The dev kit image is getting closer to using a 5.2 kernel instead of the 4.18 kernel – which means our team has been tireless in their effort of upstreaming the librem5-devkit device tree, flash-kernel changes, and sending various other patches upstream. Be sure to check out a nice post on Purism’s upstream kernel contributions.
We are also continuing to work on a compositor replacement for rootston, and getting closer to be able to switch from rootston to phoc (replacement compositor) independently.
Another awesome change in the image is that the WiFi status is now displayed in the panel and lock screen!

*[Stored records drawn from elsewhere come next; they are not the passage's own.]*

(** C6, amended: the excerpt is chosen by three rules: (i) the block that
    opens, after white space, behind the last section marker, when its
    excerpt is not empty; (ii) when rule (i) does not apply or gives the
    empty excerpt, the last strict-dialect block of the text, whatever
    its excerpt; (iii) only when the text has no strict-dialect fence at
    all, the last loose-dialect block.  When none of the rules applies,
    [extract_lean_code] returns the empty text, and the batch gives the
    entry a record with status NO_CODE_FOUND and time 0 without
    submitting anything. *)
Theorem fence_selection (t : str) :
  (forall code, marker_rule t code -> code <> [] ->
     extracted_code (VStr t) = code)
  /\ (forall code, (forall c, marker_rule t c -> c = []) ->
       strict_rule t code -> extracted_code (VStr t) = code)
  /\ (forall code, (forall c, marker_rule t c -> c = []) ->
       (forall c, ~ strict_rule t c) -> loose_rule t code ->
       extracted_code (VStr t) = code)
  /\ ((forall c, ~ marker_rule t c) -> (forall c, ~ strict_rule t c) ->
      (forall c, ~ loose_rule t c) ->
      forall e, response_text (entry_response e) = VStr t ->
        extract_lean_code (entry_response e) (entry_formal_statement e)
        = Ok []
        /\ (forall sch ws i rest (p : pending sch) (w : world sch),
              submit_loop ws i (Some e :: rest) p w
              = submit_loop ws (S i) rest
                  {| request_ids := request_ids p;
                     entries := entries p ++ [e];
                     results := results p ++ [no_code_record e i] |} w)
        /\ (forall sch ws (s0 : sched_state sch),
              process_jsonl_file sch true (Some [Some e]) None ws s0
              = (Ok [no_code_record e 0], [Close]))
        /\ (forall i,
              verification_status (no_code_record e i) = NO_CODE_FOUND
              /\ verify_time (no_code_record e i) = 0%Q)).
Proof.
  split; [|split; [|split]].
  - intros code Hr Hne. cbn [extracted_code].
    rewrite (after_marker_code_rule Hr).
    destruct code; [congruence | reflexivity].
  - intros code Hm Hs. cbn [extracted_code].
    rewrite (after_marker_code_no_rule Hm). now apply last_fence_code_strict.
  - intros code Hm Hn Hl. cbn [extracted_code].
    rewrite (after_marker_code_no_rule Hm). now apply last_fence_code_loose.
  - intros Hm Hs Hl e He.
    assert (Hx : extract_lean_code (entry_response e)
                   (entry_formal_statement e) = Ok []).
    { unfold extract_lean_code, scan. rewrite He. cbn [extracted_code].
      rewrite after_marker_code_no_rule
        by (intros c Hc; now apply Hm in Hc).
      now rewrite last_fence_code_none. }
    split; [exact Hx|]. split; [|split].
    + intros sch ws i rest p w. now apply submit_loop_no_code with (c := []).
    + intros sch ws s0.
      unfold process_jsonl_file, try_finally, close, body.
      unfold bind at 1, lift. unfold bind at 1. cbn [take_lines].
      rewrite (@submit_loop_no_code sch ws 0 [] _ _ e [] Hx eq_refl).
      reflexivity.
    + intro i. split; reflexivity.
Qed.

Lemma fence_selection_witness :
  extracted_code (VStr marked_response) = proof_exact_h
  /\ extracted_code (VStr block) = proof_exact_h
  /\ extracted_code (VStr loose_block) = of_string "exact h"
  /\ process_jsonl_file counting true (Some [Some entry_without_code]) None
       workspace 0
     = (Ok [no_code_record entry_without_code 0], [Close]).
Proof.
  split; [|split; [|split]].
  - apply (proj1 (fence_selection marked_response)).
    + apply marker_rule_rfind. eexists. eexists.
      split; [vm_compute; reflexivity|].
      split; vm_compute; reflexivity.
    + vm_compute. discriminate.
  - apply (proj1 (proj2 (fence_selection block))).
    + intros c Hc. exfalso. revert Hc.
      apply no_marker_rule_rfind. vm_compute. reflexivity.
    + apply strict_rule_rfind. eexists. eexists.
      split; vm_compute; reflexivity.
  - apply (proj1 (proj2 (proj2 (fence_selection loose_block)))).
    + intros c Hc. exfalso. revert Hc.
      apply no_marker_rule_rfind. vm_compute. reflexivity.
    + apply no_strict_rule_rfind. vm_compute. reflexivity.
    + apply loose_rule_rfind. eexists. eexists.
      split; vm_compute; reflexivity.
  - apply (proj2 (proj2 (proj2 (fence_selection no_proof_text)))
             (@no_marker_rule_rfind no_proof_text eq_refl)
             (@no_strict_rule_rfind no_proof_text eq_refl)
             (@no_loose_rule_rfind no_proof_text eq_refl)
             entry_without_code eq_refl).
Defined.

We are trying to separate the bootloader from the OS, and to get us closer to this goal, a uuu script that flashes the full-boot-image has been added to the librem5-devkit-tools package. There is also support for generating an additional boot image alongside the main one, needed to flash U-boot and the M4 firmware into one of the eMMC boot hwparts. Thanks to Hugo Grostabussiat for the contributions!
We are continuing to work on the graphics stack; recently, v11 of the Mixel MIPI DPHY driver was submitted upstream.
Our awesome community has pointed out some issues over time… and we have fixed them: fix screen blank -> unblank cycle, improve GPU performance by using the correct clock parents, and unbreak clock enable/disable in our NWL driver, so we can turn off clocks when blanking the display.
Some other changes to the system include us taking a look at using mainline atf to control power saving and suspend/resume; improving phosh to make the output locking more dynamic, and adjusting the VINDPM of the charge controller.
We have added a new guide on working with UI files, and have a cool weather example coming to the documentation soon, to help all the GTK+ app developers out there.
See below for a preview of the weather app:
Some helpful How-To guides on the inertial module and proximity and light sensors were also added.
We have improved the Matrix room mentions for readability, the API documentation with better linking to external APIs and resources. The dev kit setup instructions are being improved as well, to be more of a step-by-step guide, and a page on troubleshooting dev kit power issues is coming soon.
That’s all for now, folks – stay tuned for more exciting updates to come!
A big “Thanks!” to everyone that has helped review and merge changes into upstream projects; you are awesome, and your time and contribution are much appreciated!